На следующий день я запланировала встречу с подругами. Они долго уговаривали меня, и вот я нашла время, чтобы увидеться с ними. Я надела джинсы, футболку и кроссовки, радуясь, что, наконец, смогу отдохнуть от делового стиля и каблуков. Перед уходом решила все же наведаться к Киту. Он лежал на кровати с закрытыми глазами. Я хотела уже уйти, решив, что он спит, но он поднял голову и посмотрел на меня. Я остановилась. Он резко сел, вынимая наушники.
– Привет, – я вошла и встала в ногах кровати.
– Привет, – он уже не лежал под одеялом как больной. На нем были свободные домашние штаны из заказанного мной гардероба.
– Тебе лучше? – спросила я, глядя на него. Он тоже смотрел на меня. Конечно, презрения поубавилось, но он, безусловно, по-прежнему ненавидел меня, хотя и смирился с тем, что придется подчиняться.
– Да, – ответил он настороженно, словно ожидал, что я опять начну его отчитывать.
– Я ухожу, – произнесла я после паузы. Я вдруг поняла, что мне абсолютно не о чем с ним разговаривать. – Вернусь поздно. Ты не скучаешь тут?
– Нет, – опять односложно ответил он.
– Что ж, хорошо, – я вышла.
Весь этот нелепый разговор почему-то меня расстроил. Я молча спустилась в гараж и поехала на встречу. Он был холоден со мной, я его пугала. Хотя чего я хотела после всего. Теперь он уж точно никогда не захочет меня, даже если перестанет ненавидеть. Его безразличие было для меня невыносимым. Я всерьез задумалась, почему. Неужели я могла полюбить его? За какую-то неделю, из которой толком общалась с ним раза три, и то в двух случаях разговор оканчивался очень плохо.
У меня была еще неделя на размышления. Я чувствовала, что не смогу жить с ним рядом, зная о его безразличии, но и отдавать его не хотелось. Только при одной мысли, что он опять вернется в ту дыру или попадет в руки такой же негодяйки как я, становилось не по себе. Хотелось сделать его счастливым, дать возможность жить нормальной, полноценной жизнью. Возможно, желание это было продиктовано чувством вины, особенно после того, как миссис Джонс открыла мне глаза на некоторые вещи.
Надеялась только на то, что подруги помогут развеяться. Конечно, поначалу и они были немного скованы, еще помня понедельник, но, когда я сказала, что Киту уже лучше, они немного развеселились. Потом мы поехали к Анжелине, пообедали у нее и отправились в ночной клуб. Ритмичная музыка и танцы окончательно избавили меня от тягостных мыслей. Казалось, вечер выдался удачный, но я рано порадовалась. Неожиданно, как из-под земли, передо мной появилась Кайла. Она была все также прекрасна, даже еще лучше. Каскад струящихся темных локонов, обтягивающее коротенькое платье цвета спелой вишни, пьянящий запах ее дорогих духов, все это в один миг обрушилось на меня. Меня, ослабленную душевными терзаниями, одинокую, безумно тоскующую по теплу и ласке.

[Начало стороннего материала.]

(** C1, amended. For every configuration tree whose [midi] entry is absent,
    falsy or a mapping, and every enumerated device list: resolution
    applies the device-level filter, then the port-level filter; when these
    leave [matched] (every regex they use compiles), it succeeds exactly
    when one record remains and then returns that record's original name
    with its healed display name; when none or several remain it returns no
    name, the healed display names of the matched records, and in both cases
    the full unfiltered healed display list. *)
Theorem resolve_port_outcome (ports : list pystr) (cfg : pyval)
  (md : list (pyval * pyval)) (matched : list port_record) :
  midi_section cfg = Some md ->
  select ports md = Ok matched ->
  (length matched = 1%nat ->
     exists o, In o ports /\ matched = [_record_for_port o] /\
       _resolve_port ports cfg =
         Ok (Some o, [_port_display o], List.map _port_display ports)) /\
  (length matched <> 1%nat ->
     _resolve_port ports cfg =
       Ok (None, List.map disp matched, List.map _port_display ports)).
Proof.
  intros Hmd Hsel.
  assert (Hres : _resolve_port ports cfg =
                 Ok (outcome_of matched (List.map _port_display ports))).
  { rewrite (resolve_port_levels _ _ _ Hmd), !level_filter_spec.
    unfold select in Hsel.
    destruct (apply_filter (section_filter (sub_section "device" md)) _)
      as [r1|e]; cbn [mbind result_bind] in *; [|discriminate].
    rewrite level_filter_spec, Hsel. cbn [mbind result_bind].
    rewrite map_map. reflexivity. }
  split.
  - intros Hlen. destruct matched as [|r [|r' matched]]; try discriminate.
    destruct (select_sub _ _ _ Hsel r (or_introl eq_refl)) as [o [Ho ->]].
    exists o. split; [exact Ho|]. split; [reflexivity|]. exact Hres.
  - intros Hlen. rewrite Hres.
    destruct matched as [|r [|r' matched]]; try reflexivity.
    destruct Hlen. reflexivity.
Qed.

(** C9. At either level [_resolve_port] runs the same block; in it a truthy
    [name] selects the literal filter whatever the section's [regex] entry
    is, and the regex filter is used only when [name] is absent or falsy
    (and [regex] is truthy). *)
Theorem name_shadows_regex (ports : list pystr) (cfg : pyval)
  (md : list (pyval * pyval)) :
  midi_section cfg = Some md ->
  _resolve_port ports cfg =
    (r1 ← level_filter (sub_section "device" md) (List.map _record_for_port ports);
     r2 ← level_filter (sub_section "port" md) r1;
     Ok (outcome_of r2 (List.map _port_display ports))) /\
  forall (d : list (pyval * pyval)) (recs : list port_record),
    (forall v, dict_lookup (lit "name") d = Some v -> truthy v = true ->
       level_filter (PyDict d) recs = Ok (_filter_by_name recs (py_str v))) /\
    (forall rg, setting "name" (PyDict d) = None ->
       dict_lookup (lit "regex") d = Some rg -> truthy rg = true ->
       level_filter (PyDict d) recs = _filter_by_regex recs (py_str rg)) /\
    (setting "name" (PyDict d) = None -> setting "regex" (PyDict d) = None ->
       level_filter (PyDict d) recs = Ok recs).
Proof.
  intros Hmd. split.
  - rewrite (resolve_port_levels _ _ _ Hmd), map_map. reflexivity.
  - intros d recs. rewrite level_filter_spec. unfold section_filter, setting.
    split; [|split].
    + intros v -> ->. reflexivity.
    + intros rg Hn -> ->. cbn [setting] in Hn.
      destruct (dict_lookup (lit "name") d) as [v|]; [|reflexivity].
      destruct (truthy v); [discriminate|reflexivity].
    + intros Hn Hr.
      destruct (dict_lookup (lit "name") d) as [v|].
      * destruct (truthy v); [discriminate|].
        destruct (dict_lookup (lit "regex") d) as [rg|]; [|reflexivity].
        destruct (truthy rg); [discriminate|reflexivity].
      * destruct (dict_lookup (lit "regex") d) as [rg|]; [|reflexivity].
        destruct (truthy rg); [discriminate|reflexivity].
Qed.

End ResolutionFacts.

(** On a configuration whose [midi] entry is a string, resolution raises
    [AttributeError] whatever the runtime and the device list. *)
Lemma resolve_port_scalar_midi :
  midi_section scalar_midi_cfg = None /\
  (forall (R : PyRuntime) (ports : list pystr),
     _resolve_port ports scalar_midi_cfg = Raise (Exception AttributeError)).
Proof. split; reflexivity. Qed.

Lemma ascii_norm_empty (s : pystr) : @_norm ascii_runtime s = [] <-> s = [].
Proof. destruct s; split; (reflexivity || discriminate). Qed.

Lemma filter_by_name_norm_invariant_witness :
  @_norm ascii_runtime (lit "LOOP a") = @_norm ascii_runtime (lit "loop A") /\
  @_filter_by_name ascii_runtime
    (List.map (@_record_for_port ascii_runtime) two_loops) (lit "LOOP a") =
  @_filter_by_name ascii_runtime
    (List.map (@_record_for_port ascii_runtime) two_loops) (lit "loop A").
Proof.
  split; [vm_compute; reflexivity|].
  apply (@filter_by_name_norm_invariant ascii_runtime ascii_norm_empty).
  vm_compute. reflexivity.
Defined.

Lemma resolve_port_outcome_witness :
  midi_section port_name_cfg = Some port_name_midi /\
  @select ascii_runtime two_loops port_name_midi =
    Ok [@_record_for_port ascii_runtime (lit "Loop A")] /\
  exists o, In o two_loops /\
    [@_record_for_port ascii_runtime (lit "Loop A")] =
      [@_record_for_port ascii_runtime o] /\
    @_resolve_port ascii_runtime two_loops port_name_cfg =
      Ok (Some o, [_port_display o], List.map _port_display two_loops).
Proof.
  assert (H1 : midi_section port_name_cfg = Some port_name_midi)
    by (vm_compute; reflexivity).
  assert (H2 : @select ascii_runtime two_loops port_name_midi =
               Ok [@_record_for_port ascii_runtime (lit "Loop A")])
    by (vm_compute; reflexivity).
  split; [exact H1|]. split; [exact H2|].
  exact (proj1 (@resolve_port_outcome ascii_runtime two_loops port_name_cfg
                  port_name_midi _ H1 H2) eq_refl).
Defined.

Lemma name_shadows_regex_witness :
  midi_section port_name_cfg = Some port_name_midi /\
  @level_filter ascii_runtime (sub_section "port" port_name_midi)
    (List.map (@_record_for_port ascii_runtime) two_loops) =
  Ok (@_filter_by_name ascii_runtime
        (List.map (@_record_for_port ascii_runtime) two_loops) (lit "loop a")).
Proof.
  split; [vm_compute; reflexivity|].
  destruct (@name_shadows_regex ascii_runtime two_loops port_name_cfg
              port_name_midi eq_refl) as [_ H].
  destruct (H [(PyStr (lit "name"), PyStr (lit "loop a"));
               (PyStr (lit "regex"), PyStr (lit "("))]
              (List.map (@_record_for_port ascii_runtime) two_loops))
    as [Hname _].
  exact (Hname (PyStr (lit "loop a")) eq_refl eq_refl).
Defined.

(** Scenarios 1 and 3 of the specification, and a pattern that does not
    compile. *)
Example resolve_port_examples :
  @_resolve_port ascii_runtime two_loops
    (PyDict [(PyStr (lit "midi"),
              PyDict [(PyStr (lit "port"),
                       PyDict [(PyStr (lit "name"), PyStr (lit "Loop A"))])])])
  = Ok (Some (lit "Loop A"), [lit "Loop A"], two_loops) /\
  @_resolve_port ascii_runtime two_loops
    (PyDict [(PyStr (lit "midi"),
              PyDict [(PyStr (lit "port"),
                       PyDict [(PyStr (lit "regex"), PyStr (lit "^Loop"))])])])
  = Ok (None, two_loops, two_loops) /\
  @_resolve_port ascii_runtime two_loops
    (PyDict [(PyStr (lit "midi"),
              PyDict [(PyStr (lit "port"),
                       PyDict [(PyStr (lit "regex"), PyStr (lit "("))])])])
  = Raise (Exception ReError).
Proof. vm_compute. auto. Qed.

(** ** The dispatcher *)

Section DispatchFacts.
Context {Sur : Surroundings}.

Lemma send_note_unknown (note_name : pystr) (w : world) :
  NOTE_TO_NUM !! note_name = None ->
  _send_note note_name w =
  (Ok tt, if _DEBUG w then record_event (EvLog DEBUG (MsgIgnoredToken note_name)) w
          else w).
Proof.
  intros Hn. unfold _send_note. rewrite Hn.
  destruct w as [out on off dbg en tr]. destruct dbg; reflexivity.
Qed.

Lemma send_note_no_handle (note_name : pystr) (n : Z) (w : world) :
  NOTE_TO_NUM !! note_name = Some n -> _MIDIOUT w = None ->
  _send_note note_name w = (Ok tt, w).
Proof.
  intros Hn Hout. unfold _send_note. rewrite Hn.
  destruct w as [out on off dbg en tr]. simpl in Hout. subst out. reflexivity.
Qed.

Lemma send_note_sent (note_name : pystr) (n : Z) (h : handle) (w : world) :
  NOTE_TO_NUM !! note_name = Some n -> _MIDIOUT w = Some h ->
  send_raises (trace w) (note_on w n) = None ->
  send_raises (after_on w n) (note_off w n) = None ->
  _send_note note_name w =
  (Ok tt, record_event (EvSend (note_off w n))
            (record_event (EvSleep 50) (record_event (EvSend (note_on w n)) w))).
Proof.
  intros Hn Hout H1 H2. unfold _send_note. rewrite Hn.
  destruct w as [out on off dbg en tr].
  unfold after_on, note_on, note_off in *. simpl in *. subst out.
  unfold try_catch, send_message, call, mbind, prog_bind, get_world, sleep,
    event_, modify. simpl.
  rewrite H1. simpl. rewrite <- app_assoc. simpl. rewrite H2. reflexivity.
Qed.

Lemma send_note_on_fails (note_name : pystr) (n : Z) (h : handle) (w : world)
  (e : exception) :
  NOTE_TO_NUM !! note_name = Some n -> _MIDIOUT w = Some h ->
  send_raises (trace w) (note_on w n) = Some e ->
  _send_note note_name w =
  (Ok tt, torn_down note_name e (record_event (EvSend (note_on w n)) w)).
Proof.
  intros Hn Hout H1. unfold _send_note. rewrite Hn.
  destruct w as [out on off dbg en tr].
  unfold note_on in *. simpl in *. subst out.
  unfold try_catch, send_message, call, mbind, prog_bind, get_world. simpl.
  rewrite H1. simpl.
  unfold _close_midi_out, close_port, try_catch, call, mbind, prog_bind,
    get_world. simpl.
  destruct (close_port_raises _); reflexivity.
Qed.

– Добрый вечер, – промурлыкала она, обняв меня за талию. Мы были на танцполе в полумраке, среди толпы людей. Кайла была выше меня ростом, так что ее полноватые губки оказались на уровне моих глаз. Они медленно растянулись в улыбке, обнажив ряд белоснежных зубов.
– Привет, – ответила я, не теряя самообладания, и тоже положила руки на ее талию.
– Выглядишь отлично, – продолжала она, склонившись к моему уху. Музыка была громкой и по-другому я бы просто не услышала.
– Ты тоже, – улыбнулась я.
– Я видела вас, – сказала она, грациозно двигаясь под музыку. – Ты без кавалера. Что с Мафусаилом, так его, кажется, зовут?
Она хихикнула, взглянув мне в глаза.
– Да, я одна, – улыбнулась я, – но тогда я немного ошиблась. Его зовут Кит.